Take a look at my diary...one year, slow progress...

gretchenwb
gretchenwb Posts: 70 Member
If anyone on this forum has some insight, I would appreciate it. Lost inches and 11 pounds in 2012, reset my eating last June to up my calories per this group's wealth of info, using the excel spreadsheet to find TDEE/BMR and have been pretty consistent on my calories, and I just bought a food scale. I looked back at my reports for 30 days, and my Net calories were below my 15% cut (1400) about 50% of the time (I don't always eat back my exercise calories). I know I need to decrease my carbs, and increase my protein, and mix up my exercise routine. Am I on target with my eating?
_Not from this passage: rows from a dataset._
(* ===== verification/InfoTree.v ===== *)
(** * The document is the tree of the topology

    [InfoXml] builds the document node by node through pointers. Here the same
    document is a value: [expected] is the tree below an element, or the first error.
    The tool builds exactly that tree. *)

From Stdlib Require Import Ascii String.
From stdpp Require Import strings.
From S2P Require Import Prelude Bitops Cpuset Cstring Dynset TopoState TopoQuery InfoXml.

(** ** What the documentation of libxml2 says *)

Class LibXmlOk (X : Type) `{L : LibXml X} := {
  xo_new_doc : forall x p, xmlNewDoc = Some x -> x_node x p = None;
  xo_new_node : forall name x p x', xmlNewNode name x = (Some p, x') ->
    x_node x p = None /\
    forall q, x_node x' q = if decide (q = p) then Some (new_element name) else x_node x q;
  xo_set_root : forall p x, x_root (xmlDocSetRootElement p x) = Some p /\
    forall q, x_node (xmlDocSetRootElement p x) q = x_node x q;
  xo_new_child : forall p name x n c x', x_node x p = Some n -> xmlNewChild p name x = (Some c, x') ->
    x_node x c = None /\ x_root x' = x_root x /\
    forall q, x_node x' q =
      if decide (q = c) then Some (new_element name)
      else if decide (q = p) then Some (add_child c n) else x_node x q;
  xo_new_prop : forall p a v x n x', x_node x p = Some n -> xmlNewProp p a v x = (true, x') ->
    x_root x' = x_root x /\
    forall q, x_node x' q = if decide (q = p) then Some (add_prop a v n) else x_node x q;
  xo_get_prop : forall p a x n, x_node x p = Some n -> xmlGetProp p a x = prop_of a (x_props n);
}.

(** There is memory for every node and every property. *)
Class XmlMemory (X : Type) `{L : LibXml X} := {
  xm_new_doc : exists x, xmlNewDoc = Some x;
  xm_new_node : forall name x, exists p x', xmlNewNode name x = (Some p, x');
  xm_new_child : forall p name x n, x_node x p = Some n -> exists c x', xmlNewChild p name x = (Some c, x');
  xm_new_prop : forall p a v x n, x_node x p = Some n -> exists x', xmlNewProp p a v x = (true, x');
}.

(** ** Trees *)

Inductive tree := Node (name : string) (props : list (string * cstring)) (children : list tree).

(** An element that was created and not built yet. *)
Definition stub : Type := string * list (string * cstring).

(** What a step adds to an element: properties and stubs of children, or an error. *)
Definition grown : Type := outcome (Z + list (string * cstring) * list stub).

Definition g_done : grown := Ok (inr ([], [])).
Definition g_fail (ret : Z) : grown := Ok (inl ret).
Definition g_prop (a : string) (v : cstring) : grown := Ok (inr ([(a, v)], [])).
Definition g_stub (s : stub) : grown := Ok (inr ([], [s])).
Definition g_seq (r1 r2 : grown) : grown :=
  match r1 with
  | Ok (inr (p1, s1)) =>
    match r2 with
    | Ok (inr (p2, s2)) => Ok (inr (p1 ++ p2, s1 ++ s2))
    | _ => r2
    end
  | _ => r1
  end.

Arguments g_seq : simpl never.

Fixpoint g_all (l : list grown) : grown :=
  match l with [] => g_done | r :: l => g_seq r (g_all l) end.

Section expand.
Context `{T : TopoInfo} (output_irq output_dev : bool) (calloc : nat -> bool).

Definition g_single (index : Z) (e : topo_level) : grown :=
  if negb (has_idx e) then g_stub (elem_name e, [])
  else
    let p_index := physical e index in
    let attrs p := [("index"%string, take 31 (print_int index)); ("p_index"%string, take 31 (print_int p))] in
    if p_index <? 0 then
      match e with
      | TOPO_CCL | TOPO_PKG | TOPO_CORE => g_fail p_index
      | _ => g_stub (elem_name e, attrs index)
      end
    else g_stub (elem_name e, attrs p_index).

(** The numbers of a mask below [nr]. *)
Definition members (mask : cpu_set_t) (nr : Z) : list Z :=
  List.filter (fun i => CPU_ISSET i mask) (seqZ 0 nr).

Definition g_next (mask : cpu_set_t) (nr : Z) (e : topo_level) : grown :=
  g_all ((fun i => g_single i e) <$> members mask nr).

(** The index of an element. *)
Definition index_of (attrs : list (string * cstring)) (k : Z -> grown) : grown :=
  match prop_of "index" attrs with
  | None => g_fail (- ENOENT)
  | Some s =>
    let '(v, erange, endptr) := strtol 10 s in
    if bool_decide (endptr = s) || erange then Fault UseAfterFree else k (to_int v)
  end.

(** The children of a mask that a query gives. *)
Definition g_mask (q : Z * cpu_set_t) (nr : Z) (e : topo_level) : grown :=
  if q.1 <? 0 then g_fail q.1 else if nr <? 0 then g_fail nr else g_next q.2 nr e.

Definition g_core_props (cpu : Z) : grown :=
  g_seq (g_prop "L1i_cache" (kilobytes (q_get_l1i_size cpu)))
    (g_seq (g_prop "L1d_cache" (kilobytes (q_get_l1d_size cpu)))
      (g_prop "L2_cache" (kilobytes (q_get_l2_size cpu)))).

Definition g_core (id : Z) : grown :=
  let '(ret, mask) := q_core_cpu_mask id in
  if ret <? 0 then g_fail ret
  else if q_cpus_in_total <? 0 then g_fail q_cpus_in_total
  else
    g_seq (g_core_props (first_set mask (Z.to_nat q_cpus_in_total) 0)) (g_next mask q_cpus_in_total TOPO_CPU).

Definition g_numa_props (id : Z) : grown :=
  let '(ret, mem_size) := q_get_node_mem_size id in
  if negb (ret =? 0) then g_fail ret
  else
    g_seq (g_prop "mem_size" (content (print_num 10 mem_size ++ s2l "KB")))
      (let '(ret, mask) := q_node_cpu_mask id in
       if ret <? 0 then g_fail ret
       else if q_cpus_in_total <? 0 then g_fail q_cpus_in_total
       else g_prop "L3_cache" (kilobytes (l3_cache mask (Z.to_nat q_cpus_in_total) 0 (-1)))).

Definition g_device (name : cstring) : grown :=
  let '(ret, dev_info) := q_get_device_info name in
  if negb (ret =? 0) then g_fail ret
  else
    match get_dev_elem_type (dv_dev_type dev_info) with
    | None => g_fail (- ENOENT)
    | Some (e, a) => g_stub (elem_name e, [(a, name)])
    end.

Definition g_devices (id : Z) : grown :=
  let '(ret, names) := q_get_device_list id in
  if negb (ret =? 0) then g_fail ret
  else if negb (length names =? 0)%nat && negb (calloc (length names)) then g_fail (- ENOMEM)
  else g_all (g_device <$> names).

Definition g_numa (id : Z) : grown :=
  g_seq (g_numa_props id)
    (g_seq (if q_ccls_in_total <? 0 then
              if q_cores_in_total <? 0 then g_fail q_cores_in_total
              else let '(ret, mask) := q_node_core_mask id in
                   if ret <? 0 then g_fail ret else g_next mask q_cores_in_total TOPO_CORE
            else let '(ret, mask) := q_node_ccl_mask id in
                 if ret <? 0 then g_fail ret else g_next mask q_ccls_in_total TOPO_CCL)
       (if negb output_dev then g_done else g_devices id)).

Definition g_system : grown :=
  if q_packages_in_total <? 0 then g_fail q_packages_in_total
  else
    g_seq (g_all ((fun i => g_single i TOPO_PKG) <$> seqZ 0 q_packages_in_total))
      (if negb output_irq then g_done else g_single 0 TOPO_INTR).

Definition g_intr : grown :=
  let '(ret, irqs) := q_get_irq_list in
  if negb (ret =? 0) then g_fail ret
  else if negb (length irqs =? 0)%nat && negb (calloc (length irqs)) then g_fail (- ENOMEM)
  else g_all ((fun irq => g_stub ("IRQ"%string, [("irq_number"%string, take 31 (print_num 10 irq))])) <$> irqs).

Definition g_irq (attrs : list (string * cstring)) : grown :=
  match prop_of "irq_number" attrs with
  | None => g_fail (- ENOENT)
  | Some s =>
    let '(ret, irq) := topo_str2ul s in
    if negb (ret =? 0) then g_fail ret
    else
      let '(ret, info) := q_get_irq_info irq in
      if negb (ret =? 0) then g_fail ret
      else
        g_seq (g_prop "name" (content (i_name info)))
          (match irq_chip_text !! Z.to_nat (to_uint (i_chip_name info)) with
           | None => g_fail (- EINVAL)
           | Some chip =>
             g_seq (g_prop "chip_name" (content chip))
               (match irq_type_text !! Z.to_nat (to_uint (i_type info)) with
                | None => g_fail (- EINVAL)
                | Some type => g_prop "type" (content type)
                end)
           end)
  end.

Definition g_pci (attrs : list (string * cstring)) : grown :=
  match prop_of "slot" attrs with
  | None => g_fail (- ENOENT)
  | Some slot =>
    let '(ret, info) := q_get_device_info slot in
    if negb (ret =? 0) then g_fail ret
    else
      g_seq (g_prop "smmu_idx" (content (print_int (dv_smmu_idx info))))
        (match dv_detail info with
         | PciDetail device vendor class _ nb_irq =>
           g_seq (g_prop "class_id" (print_hex class))
             (g_seq (g_prop "vendor_id" (print_hex vendor))
               (g_seq (g_prop "device_id" (print_hex device)) (g_prop "irq_nr" (content (print_int nb_irq)))))
         | _ => Fault Uninitialised
         end)
  end.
I am 5.4", 173 #, 38 or so BMI, 49 yr old female, goal weight of 145#. I jog (slow pace) 3 times a week (2-3.5miles), just added 30 day shred, step aerobics, and weights. No hurry but I could really use some help. I considered the reset that you speak of here and so I haven't been too concerned about the stall, but now am wondering if I am doing this correctly.

Replies

  • heybales
    heybales Posts: 18,842 Member
    If anyone on this forum has some insight, I would appreciate it. Lost inches and 11 pounds in 2012, reset my eating last June to up my calories per this group's wealth of info, using the excel spreadsheet to find TDEE/BMR and have been pretty consistent on my calories, and I just bought a food scale. I looked back at my reports for 30 days, and my Net calories were below my 15% cut (1400) about 50% of the time (I don't always eat back my exercise calories). I know I need to decrease my carbs, and increase my protein, and mix up my exercise routine. Am I on target with my eating? I am 5.4", 173 #, 38 or so BMI, 49 yr old female, goal weight of 145#. I jog (slow pace) 3 times a week (2-3.5miles), just added 30 day shred, step aerobics, and weights. No hurry but I could really use some help. I considered the reset that you speak of here and so I haven't been too concerned about the stall, but now am wondering if I am doing this correctly.

    Did you include exercise in the estimated TDEE?

    If you did, then you shouldn't be eating back your exercise calories at all.

    You might grab a new copy of the spreadsheet, new Simple Setup tab, new activity calculator since you are changing things up.

    And whatever exercise you include in the TDEE, you don't eat it back.

    http://www.myfitnesspal.com/topics/show/813720-spreadsheet-bmr-tdee-deficit-macro-calcs-hrm-zones
  • gretchenwb
    gretchenwb Posts: 70 Member
    Thank you, will do, I didn't really include exercise in my TDEE, so I will use the new link to recalculate. Are you the author of that great spreadsheet? Thank you so much. I have also been using the Heart Rate section to increase the intensity of my workouts. Thank you so much!
  • heybales
    heybales Posts: 18,842 Member
    Thank you, will do, I didn't really include exercise in my TDEE, so I will use the new link to recalculate. Are you the author of that great spreadsheet? Thank you so much. I have also been using the Heart Rate section to increase the intensity of my workouts. Thank you so much!

    Ya, I keep get inspired with ideas after seeing questions or comments or dementia, whatever it is.

    So if exercise is too variable, than indeed what you are doing was a valid method.

    If you have an older version, than the MFP Tweak tab has been very improved.

    Use the Simple Setup for all your stats, do enter in whatever exercise is not variable and you will regularly do. Even if avg of activity, like say one workout is 30 to 60 min depending on when you get out of work, but it will be done. Use 45 min in activity calc.

    Then go to MFP Tweak tab, there's the BMR multiplier to use from the activity calculator.
    Now you have a deficit based on what is regular.
    Now when you exercise for the other variable stuff, you put in the calories burned, time, and you'll see how much you should actually eat back to get the same deficit off the extra calories.